Per the slide benchmarks, the same 2M rows run in 10–30 seconds with the optimized pipeline — a 4–6× improvement over the naive approach.

The speaker also reported that in offline testing against the full PubChem collection (123 million structures), search times for a typical substructure query were not dramatically different from those on a 3M-row subset — suggesting the pipeline scales well.

Q5: Is BARSIC just a chemistry tool for J&J's internal use?

No — and this is the most broadly applicable insight in the talk.

J&J chose a full open-source release (Apache 2.0) and deliberately designed BARSIC as a general pattern, not a chemistry-specific product:

Swap RDKit for spaCy (NLP), Shapely (geospatial), BioPython (genomics) — same UDF + stored procedure pattern.

BARSIC's three-layer architecture:

Layer 3 — BARSIC SQL API
  Encoding/Decoding · Exact search · Similarity search · Substructure search
  Molecular property calculations · Fingerprinting
        ↑
Layer 2 — RDKit  (swappable for any domain-specific Python library)
        ↑
Layer 1 — Snowflake  (columnar storage + elastic compute clusters)

The broader point: any domain that has a capable Python library can follow this same pattern to bring domain-specific computation directly to the data in Snowflake — no pipelines, no data movement, warehouse-scale parallelism for free.

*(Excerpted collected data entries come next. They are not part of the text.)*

(** * Compact radix tree duplicate detection

    A shallow embedding of [UniqueNumberCounter.cpp] / [UniqueNumberCounter.h]:
    the compact radix tree engine with its three edge collections
    ([UnorderedEdges], [OrderedEdges], [IndexedEdges]), the set based
    baseline and the counting wrapper, followed by the properties
    established about them.

    Objects created with [new] live in a store and are referred to by
    address, so that the in-place updates made through [shared_ptr] are
    updates of the store. *)

From Stdlib Require Import ZArith Lia.
From Stdlib Require Import Ascii.
From Stdlib Require String.
From stdpp Require Import base option list sorting strings gmap sets.

Open Scope Z_scope.
Open Scope nat_scope.

(** ** Strings *)

(** A [std::string] is the list of its characters. *)
Abbreviation str := (list ascii).

Definition of_string (s : string) : str := String.list_ascii_of_string s.

(** Character code, as [unsigned char]. *)
Definition code (c : ascii) : Z := Z.of_nat (nat_of_ascii c).

(** [isdigit] in the C locale. *)
Definition isdigit (c : ascii) : bool :=
  (48 <=? code c)%Z && (code c <=? 57)%Z.

(** [std::string::operator<]: lexicographic, characters compared by code. *)
Fixpoint str_lt (a b : str) : bool :=
  match a, b with
  | [], [] => false
  | [], _ :: _ => true
  | _ :: _, [] => false
  | x :: a', y :: b' =>
      if (code x <? code y)%Z then true
      else if (code y <? code x)%Z then false
      else str_lt a' b'
  end.

(** ** Outcomes and the state monad

    [RaiseError] throws; the state reached so far stays as it is.  Reading
    through a null or dangling pointer, indexing a vector outside its
    bounds and stepping an iterator below [begin()] have no defined
    behaviour in C++: the model stops there with [Undefined].  [OutOfFuel] belongs to the model only (bounded loops). *)

Inductive outcome (A : Type) : Type :=
| Ok (a : A)
| Raise (message : string)
| Undefined
| OutOfFuel.
Arguments Ok {A} a.
Arguments Raise {A} message.
Arguments Undefined {A}.
Arguments OutOfFuel {A}.

Global Instance outcome_eq_dec {A} `{EqDecision A} : EqDecision (outcome A).
Proof. solve_decision. Defined.

Global Instance outcome_ret : MRet outcome := λ A a, Ok a.

Global Instance outcome_bind : MBind outcome := λ A B f o,
  match o with
  | Ok a => f a
  | Raise m => Raise m
  | Undefined => Undefined
  | OutOfFuel => OutOfFuel
  end.

Definition M (S A : Type) : Type := S → outcome A * S.

Global Instance M_ret {S} : MRet (M S) := λ A a s, (Ok a, s).

Global Instance M_bind {S} : MBind (M S) := λ A B f m s,
  match m s with
  | (Ok a, s') => f a s'
  | (Raise msg, s') => (Raise msg, s')
  | (Undefined, s') => (Undefined, s')
  | (OutOfFuel, s') => (OutOfFuel, s')
  end.

Definition lift {S A} (o : outcome A) : M S A := λ s, (o, s).

Definition RaiseError {S A} (message : string) : M S A := lift (Raise message).

Definition undefined {S A} : M S A := lift Undefined.

(** ** Edges *)

Abbreviation ptr := nat.

(** [class Edge]: [m_Next] is never null once the constructor has run. *)
Record Edge : Type := mkEdge { m_Value : str; m_Next : ptr }.

(** The counting loop of [Edge::GetNumCommonChars]. *)
Fixpoint common_chars (value remainder : str) : nat :=
  match value, remainder with
  | x :: value', y :: remainder' =>
      if decide (x = y) then S (common_chars value' remainder') else 0
  | _, _ => 0
  end.

Definition GetNumCommonChars (this : Edge) (remainder : str) : outcome nat :=
  match remainder with
  | [] => Raise "invalid remainder"
  | _ => Ok (common_chars (m_Value this) remainder)
  end.

(** Dereferencing a [shared_ptr<Edge>] held in a collection. *)
Definition deref_edge (es : list Edge) (p : ptr) : outcome Edge :=
  match es !! p with
  | Some e => Ok e
  | None => Undefined
  end.
(** * Analysis-poems: the text-metrics engine and the corpus aggregation

    A shallow embedding of [text_utils.py] (tokenizer, lexical metrics,
    readability estimate) and of the aggregation and enrichment code of
    [main.py], with the properties the specification states about them.

    Modelling conventions:
    - a Python [str] is the list of its Unicode code points;
    - the Unicode tables of the Python runtime ([str.lower], the classes
      behind [\w] and [\s]) are not part of the repository: the text
      functions take them as a parameter [U : unicode_db], and the facts
      about them that a proof needs are collected in [unicode_laws];
      [basic_db] is the fragment of the tables for Basic Latin and the
      Cyrillic letters, used to run the functions on concrete texts;
    - a Python [float] is modelled by the exact rational it approximates and
      [round(x, n)] by rounding that rational half-to-even at [n] decimals;
    - a [dict] is a [gmap]; dictionaries that are mutated in place live in a
      store indexed by object identity. *)

From Stdlib Require Import QArith Qround Lqa.
From stdpp Require Import gmap strings list fin_maps sorting.

Local Open Scope Q_scope.
Local Open Scope nat_scope.

(** ** Python values *)

(** A code point. *)
Definition char : Type := N.

(** A Python [str]. *)
Definition str : Type := list char.

(** The code points of an ASCII literal. *)
Definition str_of (s : string) : str :=
  map Ascii.N_of_ascii (String.list_ascii_of_string s).

Definition SPACE : char := 32%N.
Definition UNDERSCORE : char := 95%N.
Definition NEWLINE : char := 10%N.
Definition FULL_STOP : char := 46%N.
Definition EXCLAMATION : char := 33%N.
Definition QUESTION : char := 63%N.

GitHub: github.com/johnsonandjohnson/BARSIC — Apache 2.0, Snowflake Marketplace listing coming soon.

Summary

Dimension	Key takeaway
Problem	Substructure search requires solving subgraph isomorphism — NP-complete — at scale across millions to hundreds of millions of structures
Barrier	Snowflake's columnar architecture and lack of query hooks rule out traditional DB extension approaches
Breakthrough	Snowpark brings Python computation to the data, eliminating data movement entirely
Optimization	Fingerprint prescreening + RDKit exact match; 4–6× faster than naive UDF on 2M rows
Generality	The pattern is domain-agnostic — RDKit today, spaCy/BioPython/Shapely tomorrow
Availability	Fully open source, Apache 2.0

This post exists because of a gap between what was said and what could have been heard. The speaker at J&J's Snowflake Dev Day 2026 session had genuinely solid material — a clean architecture, real benchmark numbers, and a pattern that generalizes well beyond chemistry. But poor audio quality and a presentation style that buried the narrative made it hard to follow in the room. The five-question structure below is an attempt to re-tell the same content in a way that earns the audience's attention — starting from the problem a chemist actually faces, and building toward the architectural insight that makes BARSIC worth paying attention to.

Note: This post was drafted with the assistance of Claude, and reviewed by ChatGPT and Gemini.